Or perhaps it was Sergei, just Sergei and nothing else, that made her cry. After all, he disgusts her.

He wishes he had not taken the money, knows that that, too, must disgust her. There must be something he can do about it, prove that he is not so disgusting. He thinks of what he can tell her, that in fact he is donating the money to the town Police Department, or to the Committee for the Elderly. Anything to stop this. How many times have they yelled cruel things back and forth? He is tired of hurting, his back and his feelings. All that incivility, what a waste of energy. That’s it: he will say that the money is going to the Hazardous Waste Board.

He takes a breath and says, “About that money.”
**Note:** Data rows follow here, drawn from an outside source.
Lemma wp_run_bottoms fuel s (Q : unit -> irqst W -> Prop) :
  irq_inv s -> zlen (pending s) <= Z.of_nat fuel ->
  (forall s', irq_inv s' -> pending s' = [] -> irq_table s' = irq_table s ->
     world s' = run_items (pending s) (world s) -> Q tt s') ->
  wp (run_bottoms fuel) Q s.
Proof.
  revert s. induction fuel as [|fuel IH]; intros s Hi Hf HQ; pose proof Hi as [Ht Hq Hl];
    pose proof Hq as [Hn Hlq Hh Htl]; simpl; wp_step; (apply wp_irq_lock; [done|]); do 4 wp_step; simpl;
    (destruct (Z.eqb_spec (bh_head s) (bh_tail s)) as [E|Hne];
      [apply wp_irq_unlock; rewrite irq_relock by done;
       assert (Hp : pending s = []) by (unfold pending; rewrite E; apply items_empty);
       apply HQ; [done|done|done|by rewrite Hp]|]).
  - exfalso. apply Hne, (span_empty NM_BH_QUEUE_CAP); [done|done|]. rewrite pending_len in Hf by done.
    pose proof (span_range NM_BH_QUEUE_CAP (bh_head s) (bh_tail s) Hn). lia.
  - assert (Hpop : pending s = slot item0 NM_BH_QUEUE_CAP (bh_queue s) (bh_head s) ::
      pending (set_bh_head ((bh_head s + 1) `mod` NM_BH_QUEUE_CAP) s)) by (by apply items_pop).
    set (it := slot item0 NM_BH_QUEUE_CAP (bh_queue s) (bh_head s)) in *.
    wp_step. eapply wp_rd; [simpl; by eapply (slot_arr item0)|]. fold it. rewrite bh_next by done.
    do 3 wp_step. apply wp_irq_unlock. wp_step.
    assert (Hrest : forall w, w = (if fn it =? 0 then world s else run_bottom (fn it) (item_ctx it) (world s)) ->
      wp (run_bottoms fuel) Q (mk_irqst (irq_table s) (bh_queue s) ((bh_head s + 1) `mod` NM_BH_QUEUE_CAP)
        (bh_tail s) 0 w)).
    { intros w Hw. apply IH.
      - constructor; simpl; [done|by apply ring_pop_ok|done].
      - change (pending (mk_irqst _ _ _ _ _ _)) with
          (pending (set_bh_head ((bh_head s + 1) `mod` NM_BH_QUEUE_CAP) s)).
        rewrite Hpop in Hf. unfold zlen in *. simpl in Hf. lia.
      - intros s' Hi' Hp' Htb Hw'. apply HQ; [done|done|done|]. rewrite Hw', Hpop. simpl. by rewrite Hw. }
    destruct (fn it =? 0) eqn:Ef; cbn [negb].
    + apply wp_ret. by apply Hrest.
    + apply (wp_modify (S := irqst W)). by apply Hrest.
Qed.

(** A burst of interrupts. *)
Fixpoint burst (ns : list Z) : M (irqst W) unit :=
  match ns with
  | [] => mret tt
  | i :: ns => irq_handle i ;; burst ns
  end.

(** What the table makes of interrupt [i]: the effect of its top half and the
    bottom half it defers. *)
Definition live_desc (tbl : list nm_irq_desc) (i : Z) : option nm_irq_desc :=
  d ← arr tbl i; if used d && negb (top_half d =? 0) then Some d else None.
Definition topped (tbl : list nm_irq_desc) (i : Z) (w : W) : W :=
  match live_desc tbl i with Some d => run_top (top_half d) i (ctx d) w | None => w end.
Definition deferred (tbl : list nm_irq_desc) (i : Z) : list bh_item :=
  match live_desc tbl i with
  | Some d => if bottom_half d =? 0 then [] else [mk_item (bottom_half d) (ctx d)]
  | None => []
  end.

(** Counting a hit does not change what the table does. *)
Lemma live_desc_hit tbl i d j :
  arr tbl i = Some d ->
  live_desc (upd tbl i (hit d)) j = if i =? j then hit <$> live_desc tbl j else live_desc tbl j.
Proof.
  intros Hd. unfold live_desc. rewrite arr_upd by (by eapply arr_range).
  destruct (Z.eqb_spec i j) as [<-|]; [|done]. rewrite Hd. simpl. by destruct (used d && _).
Qed.

Lemma topped_hit tbl i d j w : arr tbl i = Some d -> topped (upd tbl i (hit d)) j w = topped tbl j w.
Proof.
  intros Hd. unfold topped. rewrite (live_desc_hit _ _ _ _ Hd).
  destruct (i =? j); [|done]. by destruct (live_desc tbl j).
Qed.

Lemma deferred_hit tbl i d j : arr tbl i = Some d -> deferred (upd tbl i (hit d)) j = deferred tbl j.
Proof.
  intros Hd. unfold deferred. rewrite (live_desc_hit _ _ _ _ Hd).
  destruct (i =? j); [|done]. by destruct (live_desc tbl j).
Qed.

Definition all_topped (tbl : list nm_irq_desc) (ns : list Z) (w : W) : W :=
  foldl (fun w i => topped tbl i w) w ns.
Definition all_deferred (tbl : list nm_irq_desc) (ns : list Z) : list bh_item :=
  mjoin (deferred tbl <$> ns).

Lemma handled_next s i r s' :
  handled s i r s' -> zlen (pending s) + zlen (deferred (irq_table s) i) <= NM_BH_QUEUE_CAP - 1 ->
  irq_inv s' /\ world s' = topped (irq_table s) i (world s) /\
  pending s' = pending s ++ deferred (irq_table s) i /\
  (forall j w, topped (irq_table s') j w = topped (irq_table s) j w) /\
  (forall j, deferred (irq_table s') j = deferred (irq_table s) j).
Proof.
  intros [Hi Hh] Hroom. split; [done|]. unfold topped at 1, deferred at 1, live_desc.
  unfold deferred, live_desc in Hroom.
  destruct (arr (irq_table s) i) as [d|] eqn:Hd; simpl in *.
  2:{ destruct Hh as [_ ->]. by rewrite app_nil_r. }
  destruct (used d && negb (top_half d =? 0)) eqn:Eu; simpl in *.
  2:{ destruct Hh as [_ ->]. by rewrite app_nil_r. }
  destruct Hh as (_ & Hw & Ht & Hp). split_and!; [done| |..].
  - rewrite Hp. destruct (bottom_half d =? 0); simpl in *; [done|].
    destruct (Z.ltb_spec (zlen (pending s)) (NM_BH_QUEUE_CAP - 1)); [done|]. unfold zlen in *. simpl in *. lia.
  - intros j w. rewrite Ht. by apply topped_hit.
  - intros j. rewrite Ht. by apply deferred_hit.
Qed.

Lemma all_deferred_cons tbl i ns : all_deferred tbl (i :: ns) = deferred tbl i ++ all_deferred tbl ns.
Proof. done. Qed.

Lemma wp_burst ns s (Q : unit -> irqst W -> Prop) :
  irq_inv s -> zlen (pending s) + zlen (all_deferred (irq_table s) ns) <= NM_BH_QUEUE_CAP - 1 ->
  (forall s', irq_inv s' -> world s' = all_topped (irq_table s) ns (world s) ->
     pending s' = pending s ++ all_deferred (irq_table s) ns -> Q tt s') ->
  wp (burst ns) Q s.
Proof.
  revert s. induction ns as [|i ns IH]; intros s Hi Hroom HQ; simpl.
  { apply wp_ret, HQ; [done|done|]. by rewrite app_nil_r. }
  rewrite all_deferred_cons in *. unfold zlen in Hroom. rewrite length_app in Hroom.
  wp_step. apply wp_handle; [done|]. intros r s' Hh.
  destruct (handled_next _ _ _ _ Hh) as (Hi' & Hw & Hp & Ht & Hd); [unfold zlen; lia|].
  assert (Hall : all_deferred (irq_table s') ns = all_deferred (irq_table s) ns).
  { unfold all_deferred. f_equal. apply list_fmap_ext. intros ? j _. apply Hd. }
  assert (Htop : forall w, all_topped (irq_table s') ns w = all_topped (irq_table s) ns w).
  { clear -Ht. unfold all_topped. induction ns as [|j ns IH]; intros w; simpl; [done|]. by rewrite Ht, IH. }
  apply IH; [done| |].
  - rewrite Hall, Hp. unfold zlen. rewrite length_app. lia.
  - intros s2 Hi2 Hw2 Hp2. apply HQ; [done| |].
    + by rewrite Hw2, Htop, Hw.
    + by rewrite Hp2, Hall, Hp, app_assoc.
Qed.

(** ** Properties *)

(** C34: deferred work runs once, in order.  When a burst of interrupts defers no
    more bottom halves than the queue has room for, the top halves run at once in
    the order of the interrupts, and [irq_run_bottom_halves] then terminates and
    runs every bottom half that was pending or was deferred exactly once, first
    in first out, leaving the queue empty. *)
Theorem bottom_halves_fifo s ns :
  irq_inv s -> zlen (pending s) + zlen (all_deferred (irq_table s) ns) <= NM_BH_QUEUE_CAP - 1 ->
  wp (burst ns ;; irq_run_bottom_halves) (fun _ s' => irq_inv s' /\ pending s' = [] /\
    world s' = run_items (pending s ++ all_deferred (irq_table s) ns)
                 (all_topped (irq_table s) ns (world s))) s.
Proof.
  intros Hi Hroom. wp_step. apply wp_burst; [done|done|]. intros s1 Hi1 Hw Hp.
  unfold irq_run_bottom_halves. apply wp_run_bottoms; [done| |].
  - rewrite Hp. unfold zlen in *. rewrite length_app. unfold NM_BH_QUEUE_CAP in *. lia.
  - intros s2 Hi2 Hp2 _ Hw2. split_and!; [done|done|]. by rewrite Hw2, Hp, Hw.
Qed.

(** [irq_handle] on every branch.  A number out of range and an interrupt
    without a handler are errors that change nothing; else the top half runs with
    its context, the hit is counted, and the bottom half, if there is one, is
    queued, unless 255 are waiting, in which case it is dropped. *)
Theorem irq_handle_spec s i : irq_inv s -> wp (irq_handle i) (handled s i) s.
Proof. intros. by apply wp_handle. Qed.
End ops.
The tall girl says, “You hit the jackpot there, didn’t you?” This must suddenly strike her as funny. Like a rainbow or some other naturally occurring wonder, apparently shocking the girl as much as Sergei, a surprised smile breaks across her face.

“Hit the jackpot,” Sergei repeats. “That’s good. I guess I did. Something good. For once in my life.”

“Or maybe twice in a life,” says the girl, tilting her head slightly. “I’d like to think it’s at least twice.”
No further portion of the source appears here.